**ASSIGNMENT:**
Search the listing below for the word "data", and copy every line in which it turns up.

**SUPPLIED RECORDS:**

╔══

(** The image whose pixel [(x, y)] has the grey level [level y x]. *)
Definition greyImage (w : nat) (level : nat -> nat -> N) : list N :=
  concat (map (fun y =>
            concat (map (fun x => [level y x; level y x; level y x; 255%N])
                      (seq 0 w)))
            (seq 0 w)).

(** The entry of a projection the canvas pixel [(x, y)] shows, or 0. *)
Definition shown (canvasSize : nat) (projection : Projection) (y x : nat)
  : num :=
  let size := length (data projection) in
  match nth_error (data projection) (y * size / canvasSize) with
  | Some line =>
      match nth_error line (x * size / canvasSize) with
      | Some v => JS.or_else v (Fin 0)
      | None => Fin 0
      end
  | None => Fin 0
  end.

(* ===================================================================== *)
(** ** The page: exportImagesAsZip *)
(* ===================================================================== *)

From Stdlib Require DecimalNat Finite.

Module Names.

(** The code units of a decimal numeral. *)
Fixpoint digits (d : Decimal.uint) : jsstring :=
  match d with
  | Decimal.Nil => []
  | Decimal.D0 d => 48%N :: digits d
  | Decimal.D1 d => 49%N :: digits d
  | Decimal.D2 d => 50%N :: digits d
  | Decimal.D3 d => 51%N :: digits d
  | Decimal.D4 d => 52%N :: digits d
  | Decimal.D5 d => 53%N :: digits d
  | Decimal.D6 d => 54%N :: digits d
  | Decimal.D7 d => 55%N :: digits d
  | Decimal.D8 d => 56%N :: digits d
  | Decimal.D9 d => 57%N :: digits d
  end.

(** [String(i)] for an index [i]. *)
Definition ofIndex (i : nat) : jsstring := digits (Nat.to_uint i).

(** [s.padStart(len, fill)] for a fill of one code unit. *)
Definition padStart (len : nat) (fill : N) (s : jsstring) : jsstring :=
  repeat fill (len - length s) ++ s.

(** [`projection_${String(i).padStart(4, "0")}.png`] *)
Definition fileName (i : nat) : jsstring :=
  Words.projection_ ++ padStart 4 48%N (ofIndex i) ++ Words.png.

╚══

**EXERCISE RESPONSE:**
  let size := length (data projection) in
  match nth_error (data projection) (y * size / canvasSize) with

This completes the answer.